§ TASK BRIEF
Repeat exactly the opening lines of the records, ending with the line that contains "intros Hok Hr Hnew".

********

(** The adapter's bookkeeping after one datagram. *)
Lemma findAndAdd_frame a p :
  adapter_ok a -> routable p ->
  exists a' out,
    findAndAdd a p = Some (a', out) /\
    cacheSize a' = cacheSize a /\ slaves a' = slaves a /\
    RxPackets (counter a') = u64 (RxPackets (counter a) + 1) /\
    RxErrors (counter a') = RxErrors (counter a) /\
    (forall ip, ip <> tridentIp p -> instances a' !! ip = instances a !! ip) /\
    (forall j, j <> Z.to_nat (tridentDispatcherIndex (decoder p)) ->
       instanceOf a' (tridentIp p) !! j = instanceOf a (tridentIp p) !! j) /\
    (forall ip, is_Some (instances a !! ip) -> is_Some (instances a' !! ip)).
Proof.
  intros Hok Hr.
  destruct (findAndAdd_spec a p Hok Hr) as (d & d' & o & dr & ex & Hd & Ec & E).
  cbn zeta in E. eexists _, _. split; [exact E|].
  split; [reflexivity|]. split; [reflexivity|]. split; [reflexivity|].
  split; [reflexivity|]. cbn [instances]. split; [|split].
  - intros ip Hne. apply lookup_insert_ne. congruence.
  - intros j Hj. unfold instanceOf at 1. cbn [instances].
    rewrite lookup_insert_eq. cbn [default from_option id].
    apply list_lookup_insert_ne. congruence.
  - intros ip Hs. apply lookup_insert_is_Some.
    destruct (decide (tridentIp p = ip)); [left; assumption|right; split; assumption].
Qed.

(** The first datagram of a sender. *)
Lemma receive_first a p :
  adapter_ok a -> routable p -> instances a !! tridentIp p = None ->
  1 <= Seq (decoder p) -> Seq (decoder p) + cacheSize a < 2 ^ 64 ->
  let q := mkPacket (buffer p) (tridentIp p) (decoder p) (calcHash p) in
  exists a',
    receive a false p = Some (a', [Put (slaveOf (slaves a) q) q]) /\
    RxPackets (counter a') = u64 (RxPackets (counter a) + 1) /\
    RxDropped (counter a') = u64 (RxDropped (counter a)) /\
    RxExpired (counter a') = u64 (RxExpired (counter a)) /\
    is_Some (instances a' !! tridentIp p).
Proof.
  intros Hok Hr Hnew H1 Hb q. pose proof Hok as (HC & Hn & _ & _).
  assert (Hq : routable q) by exact Hr.
  destruct (findAndAdd_spec a q Hok Hq) as (d & d' & o & dr & ex & Hd & Ec & E).
  cbn zeta in *.
  assert (Ei : instanceOf a (tridentIp q) = zeroInstance).
  { unfold instanceOf. change (tridentIp q) with (tridentIp p). rewrite Hnew. reflexivity. }
  rewrite Ei in Hd, E.
  assert (d = zeroDispatcher) as ->.
  { apply lookup_replicate_1 in Hd. apply Hd. }
  change (prepared (cacheSize a) zeroDispatcher) with (freshDispatcher (cacheSize a)) in Ec.
  destruct Hr as [Hv _].
  destruct (cacheLookup_first (cacheSize a) (slaves a) HC Hn q Hv H1 Hb)
    as (d1 & E1 & _).
  rewrite Ec in E1. injection E1 as -> -> -> ->.
  change (receive a false p) with (findAndAdd a q). rewrite E. eexists. split; [reflexivity|].
  cbn [counter count RxPackets RxDropped RxExpired instances].
  rewrite !Z.add_0_r. split; [reflexivity|]. split; [reflexivity|].
  split; [reflexivity|]. rewrite lookup_insert_eq. eexists. reflexivity.
Qed.

(** * Further properties of the code *)

(** X1. For a request of at most [2^30], [minPowerOfTwo] returns the least
    power of two that is not below the request. *)
Theorem minPowerOfTwo_least (v : Z) :
  v <= 2 ^ 30 ->
  exists k, 0 <= k <= 30 /\ minPowerOfTwo v = 2 ^ k /\ v <= 2 ^ k /\
            (0 < k -> 2 ^ (k - 1) < v).
Proof.
  intros Hv. apply minPowerOfTwo_from_least; try reflexivity; lia.
Qed.

Lemma minPowerOfTwo_least_witness :
  exists k, 0 <= k <= 30 /\ minPowerOfTwo 1000 = 2 ^ k /\ 1000 <= 2 ^ k /\
            (0 < k -> 2 ^ (k - 1) < 1000).
Proof. apply (minPowerOfTwo_least 1000). lia. Defined.

(** X2. Above [2^30] the loop of [minPowerOfTwo] runs out and the result is
    [2^30]: the cache is then smaller than requested. *)
Theorem minPowerOfTwo_capped (v : Z) :
  2 ^ 30 < v -> minPowerOfTwo v = 2 ^ 30 /\ minPowerOfTwo v < v.
Proof.
  intros Hv. unfold minPowerOfTwo.
  rewrite (minPowerOfTwo_from_cap 30 0 v); [|lia|reflexivity|exact Hv].
  split; [reflexivity|exact Hv].
Qed.

Lemma minPowerOfTwo_capped_witness :
  minPowerOfTwo (2 ^ 31) = 2 ^ 30 /\ minPowerOfTwo (2 ^ 31) < 2 ^ 31.
Proof. apply (minPowerOfTwo_capped (2 ^ 31)). lia. Defined.

(** X3. The value [calcHash] stores in [hash] fits a [uint8], whatever the
    sender address and the dispatcher index: the shifts and exclusive ors of
    its second statement never leave eight bits. *)
Theorem calcHash_fits_uint8 (p : packetBuffer) : 0 <= calcHash p < 2 ^ 8.
Proof.
  unfold calcHash. cbn zeta.
  set (h := Z.lxor (tridentIp p) _).
  set (h8 := Z.lxor (Z.lxor (Z.lxor (u8 (Z.shiftr h 24)) (u8 (Z.shiftr h 16)))
                            (u8 (Z.shiftr h 8))) (u8 h)).
  assert (H8 : 0 <= h8 < 2 ^ 8).
  { unfold h8. repeat apply lxor_bound; try lia; apply u8_range. }
  clearbody h8. clear h.
  repeat apply lxor_bound; try lia; try apply shiftr_bound; try lia; exact H8.
Qed.
(** The transport gives a new connection an id no live connection has. *)
Inductive reachable : state → Prop :=
| reachable_initial : reachable initial
| reachable_connection st sid :
    reachable st → sockets st !! sid = None →
    reachable (step st (connection sid)).1
| reachable_on st sid e :
    reachable st → reachable (step st (on sid e)).1.

(** ** Vocabulary of the properties *)

(** No connection id occurs twice in a membership list. *)
Definition members_distinct (st : state) : Prop :=
  ∀ rid r, rooms st !! rid = Some r → NoDup (user_id <$> room_users r).

(** Every [connection] in the run carries an id that is not connected. *)
Fixpoint fresh (st : state) (ins : list input) : bool :=
  match ins with
  | [] => true
  | i :: ins' =>
    match i with
    | connection sid => bool_decide (sockets st !! sid = None)
    | on _ _ => true
    end && fresh (step st i).1 ins'
  end.

(** Two clients in one session, as in the end-to-end scenario of the
    specification; and a third connection besides. *)
Definition two_party : state :=
  (run initial [connection "X"; connection "Y";
                on "X" (create_room "abc123xy" 0);
                on "X" (join_room "abc123xy" (Some "Alice") 1);
                on "Y" (join_room "abc123xy" (Some "Bob") 2)]).1.

Definition three_connected : state := (step two_party (connection "Z")).1.

Definition session_of_two : room :=
  Room "abc123xy" [User "X" "Alice" 1; User "Y" "Bob" 2] 0.

(** The three negotiation messages: the event received from [sid], its
    [targetId], and the event the server emits in turn. *)
Inductive relayed (sid : string) : event → string → emitted → Prop :=
| relayed_offer o t : relayed sid (offer o t) t (offer_from o sid)
| relayed_answer a t : relayed sid (answer a t) t (answer_from a sid)
| relayed_ice_candidate c t :
    relayed sid (ice_candidate c t) t (ice_candidate_from c sid).


(** Events that keep to the data model, in which an identifier names one
    session and a participant belongs to one session: [create-room] draws a
    non-empty identifier that names no live session, and a socket asks to
    join no session other than its current one. *)
Definition orderly_event (st : state) (sk : socket) (e : event) : bool :=
  match e with
  | create_room digits _ =>
    bool_decide (generateRoomId digits ≠ ""
                 ∧ rooms st !! generateRoomId digits = None)
  | join_room rid _ _ =>
    bool_decide (roomId sk = None ∨ roomId sk = Some rid)
  | _ => true
  end.

(** The states reached by such events. *)
Inductive orderly : state → Prop :=
| orderly_initial : orderly initial
| orderly_connection st sid :
    orderly st → sockets st !! sid = None →
    orderly (step st (connection sid)).1
| orderly_on st sid sk e :
    orderly st → sockets st !! sid = Some sk →
    orderly_event st sk e = true →
    orderly (step st (on sid e)).1.



End Server.

(* ===================================================================== *)
(** * The client hook ([useWebRTC.ts]) *)
(* ===================================================================== *)

Module Client.

Inductive kind := audio | video.

#[export] Instance kind_eq_dec : EqDecision kind.
Proof. solve_decision. Defined.

Record track := Track {
  track_kind : kind;
  track_label : string
}.

#[export] Instance track_eq_dec : EqDecision track.
Proof. solve_decision. Defined.

(** A [MediaStream] is the list of its tracks. *)
Definition stream := list track.

Definition getVideoTracks (s : stream) : list track :=
  filter (λ t, track_kind t = video) s.

(** The [RTCPeerConnection] as the hook observes it: the two descriptions,
    the track of each sender (a sender may hold no track), and the remote
    candidates the connection has accepted. *)
Record peer := Peer {
  localDescription : option payload;
  remoteDescription : option payload;
  senders : list (option track);
  remoteCandidates : list payload
}.

(** The browser decides whether each asynchronous call on the connection
    resolves or rejects, and what [createOffer] and [createAnswer] produce. *)
Record browser := Browser {
  setRemoteDescription_ok : peer → payload → bool;
  setLocalDescription_ok : peer → payload → bool;
  createOffer_result : peer → option payload;
  createAnswer_result : peer → option payload;
  addIceCandidate_ok : peer → payload → bool;
  replaceTrack_ok : peer → nat → option track → bool
}.

(** Messages the hook emits on the signaling socket. *)
Inductive message :=
| create_room
| join_room (rid : string) (uname : string)
| offer (o : payload) (targetId : string)
| answer (a : payload) (targetId : string)
| ice_candidate (c : payload) (targetId : string).

#[export] Instance message_eq_dec : EqDecision message.
Proof. solve_decision. Defined.

(** The effects of the hook, in program order: calls on the peer connection
    with their outcome, socket emissions, console lines, and calls of the
    [onLeaveRoomWithError] callback. *)
Inductive action :=
| new_RTCPeerConnection
| addTrack (t : track)
| setRemoteDescription (d : payload) (ok : bool)
| setLocalDescription (d : payload) (ok : bool)
| createOffer_call (r : option payload)
| createAnswer_call (r : option payload)
| addIceCandidate (c : payload) (ok : bool)
| replaceTrack (t : option track) (ok : bool)
| close
| emit (m : message)
| console (line : string)
| onLeaveRoomWithError (reason : string)
| onRoomIdCreated (rid : string).

#[export] Instance action_eq_dec : EqDecision action.
Proof. solve_decision. Defined.

(** The refs and the React state of the hook, and the effects so far.
    [socketRef] holds the [connected] flag of the socket once there is one.
    Each handler is taken to run to completion before the next event. *)
Record state := State {
  socketRef : option bool;
  peerConnectionRef : option peer;
  localStreamRef : option stream;
  currentRoomIdRef : string;
  localStream : option stream;
  remoteStream : option stream;
  isConnected : bool;
  users : list Server.user;
  isScreenSharing : bool;
  connectionStatus : string;
  trace : list action
}.

Definition initial : state :=
  State None None None "" None None false [] false "Initializing..." [].

Definition tell (a : action) (st : state) : state :=
  State (socketRef st) (peerConnectionRef st) (localStreamRef st)
        (currentRoomIdRef st) (localStream st) (remoteStream st)
        (isConnected st) (users st) (isScreenSharing st) (connectionStatus st)
        (trace st ++ [a]).

Definition set_peerConnectionRef (p : option peer) (st : state) : state :=
  State (socketRef st) p (localStreamRef st)
        (currentRoomIdRef st) (localStream st) (remoteStream st)
        (isConnected st) (users st) (isScreenSharing st) (connectionStatus st)
        (trace st).

Definition setLocalStream (s : stream) (st : state) : state :=
  State (socketRef st) (peerConnectionRef st) (Some s)
        (currentRoomIdRef st) (Some s) (remoteStream st)
        (isConnected st) (users st) (isScreenSharing st) (connectionStatus st)
        (trace st).

Definition setRemoteStream (s : option stream) (st : state) : state :=
  State (socketRef st) (peerConnectionRef st) (localStreamRef st)
        (currentRoomIdRef st) (localStream st) s
        (isConnected st) (users st) (isScreenSharing st) (connectionStatus st)
        (trace st).

Definition setIsScreenSharing (b : bool) (st : state) : state :=
  State (socketRef st) (peerConnectionRef st) (localStreamRef st)
        (currentRoomIdRef st) (localStream st) (remoteStream st)
        (isConnected st) (users st) b (connectionStatus st)
        (trace st).

Definition setConnectionStatus (s : string) (st : state) : state :=
  State (socketRef st) (peerConnectionRef st) (localStreamRef st)
        (currentRoomIdRef st) (localStream st) (remoteStream st)
        (isConnected st) (users st) (isScreenSharing st) s
        (trace st).

Definition set_joined (rid : string) (us : list Server.user) (st : state)
  : state :=
  State (socketRef st) (peerConnectionRef st) (localStreamRef st)
        rid (localStream st) (remoteStream st)
        true us (isScreenSharing st) (connectionStatus st)
        (trace st).

Definition set_socketRef (connected : bool) (st : state) : state :=
  State (Some connected) (peerConnectionRef st) (localStreamRef st)
        (currentRoomIdRef st) (localStream st) (remoteStream st)
        (isConnected st) (users st) (isScreenSharing st) (connectionStatus st)
        (trace st).

Definition setIsConnected (b : bool) (st : state) : state :=
  State (socketRef st) (peerConnectionRef st) (localStreamRef st)
        (currentRoomIdRef st) (localStream st) (remoteStream st)
        b (users st) (isScreenSharing st) (connectionStatus st)
        (trace st).

Definition set_currentRoomIdRef (rid : string) (st : state) : state :=
  State (socketRef st) (peerConnectionRef st) (localStreamRef st)
        rid (localStream st) (remoteStream st)
        (isConnected st) (users st) (isScreenSharing st) (connectionStatus st)
        (trace st).

(** The messages emitted so far, in order. *)
Definition emitted (st : state) : list message :=
  omap (λ a, match a with emit m => Some m | _ => None end) (trace st).

Definition is_console (a : action) : bool :=
  match a with console _ => true | _ => false end.

(** The state with the console lines left out. *)
Definition silent (st : state) : state :=
  State (socketRef st) (peerConnectionRef st) (localStreamRef st)
        (currentRoomIdRef st) (localStream st) (remoteStream st)
        (isConnected st) (users st) (isScreenSharing st) (connectionStatus st)
        (filter (λ a, is_console a = false) (trace st)).

(** [String.prototype.includes] *)
Fixpoint includes (needle hay : string) : bool :=
  String.prefix needle hay ||
  match hay with
  | EmptyString => false
  | String _ rest => includes needle rest
  end.

Definition kind_name (k : kind) : string :=
  match k with audio => "audio" | video => "video" end.

(** ** Media *)

(** [initializeMedia]. [gum] is the outcome of [getUserMedia]: the stream,
    or the message of the error it rejects with. The boolean tells whether
    the function returned (rather than threw). *)
Definition initializeMedia (st : state) (gum : stream + string)
  : state * bool :=
  let st := tell (console "Initializing media stream...") st in
  let st := setConnectionStatus "Getting camera access..." st in
  match gum with
  | inl s =>
    let st := tell (console "Media stream obtained") st in
    let st := setLocalStream s st in
    (setConnectionStatus "Media ready" st, true)
  | inr errorMessage =>
    let st := tell (console ("Failed to get media stream: " +:+ errorMessage))
                   st in
    let reason :=
      if includes "Permission denied" errorMessage
         || includes "NotAllowedError" errorMessage
      then "Camera access denied. Please allow camera permissions and try again."
      else if includes "NotFoundError" errorMessage
      then "No camera found. Please connect a camera and try again."
      else "Media access failed: " +:+ errorMessage in
    (tell (onLeaveRoomWithError reason) st, false)
  end.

********

§ ANSWER TO THE PROBLEM
(** The adapter's bookkeeping after one datagram. *)
Lemma findAndAdd_frame a p :
  adapter_ok a -> routable p ->
  exists a' out,
    findAndAdd a p = Some (a', out) /\
    cacheSize a' = cacheSize a /\ slaves a' = slaves a /\
    RxPackets (counter a') = u64 (RxPackets (counter a) + 1) /\
    RxErrors (counter a') = RxErrors (counter a) /\
    (forall ip, ip <> tridentIp p -> instances a' !! ip = instances a !! ip) /\
    (forall j, j <> Z.to_nat (tridentDispatcherIndex (decoder p)) ->
       instanceOf a' (tridentIp p) !! j = instanceOf a (tridentIp p) !! j) /\
    (forall ip, is_Some (instances a !! ip) -> is_Some (instances a' !! ip)).
Proof.
  intros Hok Hr.
  destruct (findAndAdd_spec a p Hok Hr) as (d & d' & o & dr & ex & Hd & Ec & E).
  cbn zeta in E. eexists _, _. split; [exact E|].
  split; [reflexivity|]. split; [reflexivity|]. split; [reflexivity|].
  split; [reflexivity|]. cbn [instances]. split; [|split].
  - intros ip Hne. apply lookup_insert_ne. congruence.
  - intros j Hj. unfold instanceOf at 1. cbn [instances].
    rewrite lookup_insert_eq. cbn [default from_option id].
    apply list_lookup_insert_ne. congruence.
  - intros ip Hs. apply lookup_insert_is_Some.
    destruct (decide (tridentIp p = ip)); [left; assumption|right; split; assumption].
Qed.

(** The first datagram of a sender. *)
Lemma receive_first a p :
  adapter_ok a -> routable p -> instances a !! tridentIp p = None ->
  1 <= Seq (decoder p) -> Seq (decoder p) + cacheSize a < 2 ^ 64 ->
  let q := mkPacket (buffer p) (tridentIp p) (decoder p) (calcHash p) in
  exists a',
    receive a false p = Some (a', [Put (slaveOf (slaves a) q) q]) /\
    RxPackets (counter a') = u64 (RxPackets (counter a) + 1) /\
    RxDropped (counter a') = u64 (RxDropped (counter a)) /\
    RxExpired (counter a') = u64 (RxExpired (counter a)) /\
    is_Some (instances a' !! tridentIp p).
Proof.
  intros Hok Hr Hnew H1 Hb q. pose proof Hok as (HC & Hn & _ & _).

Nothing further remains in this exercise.